**WHAT THE TASK ASKS:** Below are lines of data; count those containing the word "match" and write nothing but the number.

Dataset records:
━━━━━━━━━━━━━━━━
Lemma listening_ready : exists (t : listen_thread) L,
  listener_inet (eventloop_epoll 8) (idle_thread (Script {[0]} [None; None] [10%nat] [] [] [])) 1 6 0 80 4 5 6 = Ret (Some 10%nat, t) /\
  epoll_ok t L /\ wf t L /\ listening t L 10%nat 3 NBIO_READ Active (Listener 4 6 5) /\ sys t = Script {[0; 3]} [None; None] [] [] [] [].
Proof.
  set (y := Script {[0]} [None; None] [10%nat] [] [] []). destruct (idle_thread_ok y) as [W J].
  set (y2 := Script {[0; 3]} [None; None] [] [] [] [] : script).
  assert (room (set_sys (idle_thread y) y2) 10%nat (<[10%nat := (10, 10)%nat]> (idle_thread y).1)) as R.
  { split; [by rewrite lookup_insert_eq|]. intros a Ha. by rewrite lookup_insert_ne. }
  destruct (add_ok (eventloop_epoll 8) epoll_ok epoll_off (set_sys (idle_thread y) y2) (singles (heads ++ [])) 10%nat (Nb 3 0 0 (inl (Listener 4 6 5)) 0) (<[10%nat := (10, 10)%nat]> (idle_thread y).1) NBIO_READ)
    as (t & L & E & W' & J' & V & _ & C); [by apply (sys_frame (eventloop_epoll 8) epoll_ok epoll_off)|by apply sys_wf| |exact R|done|done|].
  { apply (fresh_none (nodes (heads ++ []))); [apply nodes_repr|by vm_compute]. }
  exists t, L. injection C as C1 C2. split_and!; [|done|done| |done].
  - transitivity (t0 ← nbio_add (eventloop_epoll 8) (with_io (set_sys (idle_thread y) y2) 10%nat (Nb 3 0 0 (inl (Listener 4 6 5)) 0) (<[10%nat := (10, 10)%nat]> (idle_thread y).1)) 10%nat NBIO_READ; Ret (Some 10%nat, t0)).
    + vm_compute. reflexivity.
    + by rewrite E.
  - split; [exact V|]. rewrite <- lookup_fmap, C1. by rewrite lookup_insert_eq.
Qed.

Example listener_read_accepts_witness : exists (t t' : listen_thread) L L' f,
  listener_inet (eventloop_epoll 8) (idle_thread (Script {[0]} [None; None] [10%nat] [] [] [])) 1 6 0 80 4 5 6 = Ret (Some 10%nat, t) /\
  listening t L 10%nat 3 NBIO_READ Active (Listener 4 6 5) /\ listener_read (eventloop_epoll 8) note_conn no_oom 3 t 10%nat = Ret t' /\
  listening t' L' 10%nat 3 f Inactive (Listener 4 6 5) /\ s_log (sys t') = [(4%nat, 5%nat, 4); (4%nat, 5%nat, 5)].
Proof.
  destruct listening_ready as (t & L & E & J & W & Hl & Hs).
  destruct (listener_read_accepts (eventloop_epoll 8) note_conn no_oom epoll_ok epoll_off s_log) with (fuel := 3%nat) (t := t) (L := L) (x := 10%nat)
    (fd := 3) (f := NBIO_READ) (l := Listener 4 6 5) (n := 2%nat) (rest := @nil (option accept_err)) as (t' & L' & ss & f & _ & _ & _ & _ & _ & E' & Hl').
  - intros y fd. cbn. by destruct (s_backlog y) as [|[e|] l].
  - intros c t0 L0 fd p J0 W0. eexists _, L0. split; [reflexivity|]. split_and!; [by apply sys_wf|by apply (sys_frame (eventloop_epoll 8) epoll_ok epoll_off)|by split|done|done].
  - exact J.
  - exact W.
  - exact Hl.
  - rewrite Hs. reflexivity.
  - discriminate.
  - lia.
  - exists t, t', L, L', f. split; [exact E|]. split; [exact Hl|]. split; [exact E'|]. split; [exact Hl'|].
    assert (match listener_inet (eventloop_epoll 8) (idle_thread (Script {[0]} [None; None] [10%nat] [] [] [])) 1 6 0 80 4 5 6 with
            | Ret (_, t) => match listener_read (eventloop_epoll 8) note_conn no_oom 3 t 10%nat with Ret t' => s_log (sys t') | _ => [] end
            | _ => [] end = [(4%nat, 5%nat, 4); (4%nat, 5%nat, 5)]) as H by (vm_compute; reflexivity).
    rewrite E, E' in H. exact H.
Defined.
━━━━━━━━━━━━━━━━
**ANSWER:** 2